**Goal of the exercise**
Copy verbatim the block of lines in the entries below whose first line contains "BitCastInst => bitcasts o" and whose last line contains "phiUses_from B (code F S) (uses, 0).". Leave out all other lines.

**Provided records**
──────────

(* ===== verification/LiveValues.v ===== *)
(** * The live-value analysis (src/patches/llvm/src: LiveValues.cpp, .h)

    A pass over a function in SSA form that computes the values live into and
    out of every block: one traversal of the control-flow graph without its back
    edges, then a propagation within the loop nests.  Sets of values are finite
    sets and maps from blocks are [std::map]s: [m[b]] inserts an empty set for
    an absent block, and [insert] does not overwrite. *)

From S2P Require Import Prelude IR LoopNest.

#[local] Open Scope nat_scope.

(** ** Definitions *)

(** Which kinds of values to track. *)
Record options := Options { inlineasm : bool; bitcasts : bool; comparisons : bool; constants : bool; metadata : bool }.

(** The constructor. *)
Definition newLiveValues : options := Options false false true false false.

Abbreviation LiveVals := (gmap block (gset value)).

(** The results for the functions analysed so far. *)
Record live_values := LV { FuncBBLiveIn : gmap nat LiveVals; FuncBBLiveOut : gmap nat LiveVals }.

(** What LLVM computes for a function: the blocks that can be reached, in
    postorder; the back edges; the strongly connected components; the loops. *)
Record analyses := Analyses {
  postorder : list block;
  backedges : gset (block * block);
  sccs : list (list block);
  loop_info : LoopInfo
}.

(** [m[b]] *)
Definition map_at (b : block) (m : LiveVals) : gset value * LiveVals :=
  match m !! b with
  | Some s => (s, m)
  | None => (∅, <[b := ∅]> m)
  end.

(** [m.insert] *)
Definition map_insert (b : block) (s : gset value) (m : LiveVals) : LiveVals :=
  match m !! b with
  | Some _ => m
  | None => <[b := s]> m
  end.

Section Analysis.
Context (o : options) (class : value -> value_class) (F : func).

Definition includeVal (v : value) : bool :=
  match class v with
  | BasicBlockValue => false
  | InlineAsmValue => inlineasm o
  | BitCastInst => bitcasts o
  | CmpInst => comparisons o
  | ConstantValue => constants o
  | MetadataAsValue => metadata o
  | ArgumentValue | OtherInst => true
  end.

(** The set and the number of values added to it. *)
Definition insert_counted (v : value) (st : gset value * nat) : gset value * nat :=
  if decide (v ∈ st.1) then st else ({[v]} ∪ st.1, st.2 + 1).

Fixpoint incoming_uses (B : block) (blocks : list block) (vals : list value) (st : gset value * nat) :
    gset value * nat :=
  match blocks, vals with
  | b :: blocks, v :: vals =>
      incoming_uses B blocks vals
        (if bool_decide (b = B) && includeVal v then insert_counted v st else st)
  | _, _ => st
  end.

Fixpoint phiUses_from (B : block) (insts : list instr) (st : gset value * nat) : gset value * nat :=
  match insts with
  | i :: insts =>
      match i_op i with
      | PHINode incoming => phiUses_from B insts (incoming_uses B incoming (i_operands i) st)
      | _ => st
      end
  | [] => st
  end.

Definition phiUses (B S : block) (uses : gset value) : gset value * nat :=
  phiUses_from B (code F S) (uses, 0).

Fixpoint phiDefs_from (insts : list instr) (st : gset value * nat) : gset value * nat :=
  match insts with
  | i :: insts =>
      match i_op i with
      | PHINode _ => phiDefs_from insts (if includeVal (i_val i) then insert_counted (i_val i) st else st)
      | _ => st
      end
  | [] => st
  end.

Definition phiDefs (B : block) (uses : gset value) : gset value * nat := phiDefs_from (code F B) (uses, 0).

(** Backwards over an instruction. *)
Definition use_operands (ops : list value) (live : gset value) : gset value :=
  foldl (fun live v => if includeVal v then {[v]} ∪ live else live) live ops.

Definition before_instr (i : instr) (live : gset value) : gset value :=
  use_operands (i_operands i) (live ∖ {[i_val i]}).

(** The instructions in reverse, up to the first phi-node. *)
Fixpoint backwards (rev : list instr) (live : gset value) : gset value :=
  match rev with
  | i :: rev => if isPHI i then live else backwards rev (before_instr i live)
  | [] => live
  end.

(** *** Partial liveness (dagDFS) *)

Definition add_successor (K : gset (block * block)) (B : block) (st : gset value * LiveVals) (S : block) :
    gset value * LiveVals :=
  let '(live, liveIn) := st in
  if S =? B then st
  else
    let live := (phiUses B S live).1 in
    if decide ((B, S) ∈ K) then (live, liveIn)
    else
      let phiDefined := (phiDefs S ∅).1 in
      let '(s, liveIn) := map_at S liveIn in
      (live ∪ filter (fun v => (v ∉ phiDefined) /\ includeVal v = true) s, liveIn).

Definition dagDFS_block (K : gset (block * block)) (st : LiveVals * LiveVals) (B : block) : LiveVals * LiveVals :=
  let '(liveIn, liveOut) := st in
  let '(live, liveIn) := foldl (add_successor K B) (∅, liveIn) (succs F B) in
  let liveOut := map_insert B live liveOut in
  let live := (phiDefs B (backwards (reverse (code F B)) live)).1 in
  (map_insert B live liveIn, liveOut).

Definition dagDFS (A : analyses) (st : LiveVals * LiveVals) : LiveVals * LiveVals :=
  foldl (dagDFS_block (backedges A)) st (postorder A).

(** *** Propagation within loops *)

(** [m[c].insert] of each of the values. *)
Definition add_all (vals : gset value) (m : LiveVals) (c : block) : LiveVals :=
  if decide (vals = ∅) then m else <[c := vals ∪ default ∅ (m !! c)]> m.

(** [phiDefined] is declared outside of the loop over the headers and only
    added to. *)
Definition propagate_header (h : block) (children : list block) (st : gset value * (LiveVals * LiveVals)) :
    gset value * (LiveVals * LiveVals) :=
  let '(phiDefined, (liveIn, liveOut)) := st in
  let phiDefined := (phiDefs h phiDefined).1 in
  let '(s, liveIn) := map_at h liveIn in
  let liveLoop := filter (fun v => (v ∉ phiDefined) /\ includeVal v = true) s in
  (phiDefined, (foldl (add_all liveLoop) liveIn children, foldl (add_all liveLoop) liveOut children)).

Definition propagateValues (fuel : nat) (loopNest : LoopNestingTree) (st : LiveVals * LiveVals) :
    outcome (LiveVals * LiveVals) :=
  '(_, st) ← for_loops loopNest fuel propagate_header (loop_begin loopNest) (∅, st);
  Ret st.

Fixpoint loopTreeDFS (fuel : nat) (LNF : list LoopNestingTree) (st : LiveVals * LiveVals) :
    outcome (LiveVals * LiveVals) :=
  match LNF with
  | [] => Ret st
  | t :: LNF => st ← propagateValues fuel t st; loopTreeDFS fuel LNF st
  end.

Fixpoint constructLoopNestingForest (li : LoopInfo) (fuel : nat) (SCCs : list (list block)) :
    outcome (list LoopNestingTree) :=
  match SCCs with
  | [] => Ret []
  | scc :: SCCs =>
      t ← newLoopNestingTree li fuel scc;
      LNF ← constructLoopNestingForest li fuel SCCs;
      Ret (t :: LNF)
  end.

Definition analyse (A : analyses) (fuel : nat) : outcome (LiveVals * LiveVals) :=
  let st := dagDFS A (∅, ∅) in
  LNF ← constructLoopNestingForest (loop_info A) fuel (sccs A);
  loopTreeDFS fuel LNF st.

(** The pass, for the function named [f]. *)
Definition runOnFunction (A : analyses) (fuel : nat) (f : nat) (lv : live_values) : outcome live_values :=
  match FuncBBLiveIn lv !! f with
  | Some _ => Ret lv
  | None =>
      '(liveIn, liveOut) ← analyse A fuel;
      Ret (LV (<[f := liveIn]> (FuncBBLiveIn lv)) (<[f := liveOut]> (FuncBBLiveOut lv)))
  end.

(** *** Results; [at] throws when there is none *)

Definition getLiveIn (lv : live_values) (f : nat) (BB : block) : outcome (gset value) :=
  m ← get (FuncBBLiveIn lv !! f); get (m !! BB).

Definition getLiveOut (lv : live_values) (f : nat) (BB : block) : outcome (gset value) :=
  m ← get (FuncBBLiveOut lv !! f); get (m !! BB).

(** The instructions of the block in reverse, until the one asked for, whose
    value is erased; past the block's beginning there is none to erase. *)
Fixpoint live_after (inst : value) (rev : list instr) (live : gset value) : outcome (gset value) :=
  match rev with
  | i :: rev => if i_val i =? inst then Ret (live ∖ {[inst]}) else live_after inst rev (before_instr i live)
  | [] => Fault
  end.

Definition getLiveValues (lv : live_values) (f : nat) (BB : block) (inst : value) : outcome (gset value) :=
  live ← getLiveOut lv f BB;
  live_after inst (reverse (code F BB)) live.

End Analysis.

──────────

**Solution below**
  | BitCastInst => bitcasts o
  | CmpInst => comparisons o
  | ConstantValue => constants o
  | MetadataAsValue => metadata o
  | ArgumentValue | OtherInst => true
  end.

(** The set and the number of values added to it. *)
Definition insert_counted (v : value) (st : gset value * nat) : gset value * nat :=
  if decide (v ∈ st.1) then st else ({[v]} ∪ st.1, st.2 + 1).

Fixpoint incoming_uses (B : block) (blocks : list block) (vals : list value) (st : gset value * nat) :
    gset value * nat :=
  match blocks, vals with
  | b :: blocks, v :: vals =>
      incoming_uses B blocks vals
        (if bool_decide (b = B) && includeVal v then insert_counted v st else st)
  | _, _ => st
  end.

Fixpoint phiUses_from (B : block) (insts : list instr) (st : gset value * nat) : gset value * nat :=
  match insts with
  | i :: insts =>
      match i_op i with
      | PHINode incoming => phiUses_from B insts (incoming_uses B incoming (i_operands i) st)
      | _ => st
      end
  | [] => st
  end.

Definition phiUses (B S : block) (uses : gset value) : gset value * nat :=
  phiUses_from B (code F S) (uses, 0).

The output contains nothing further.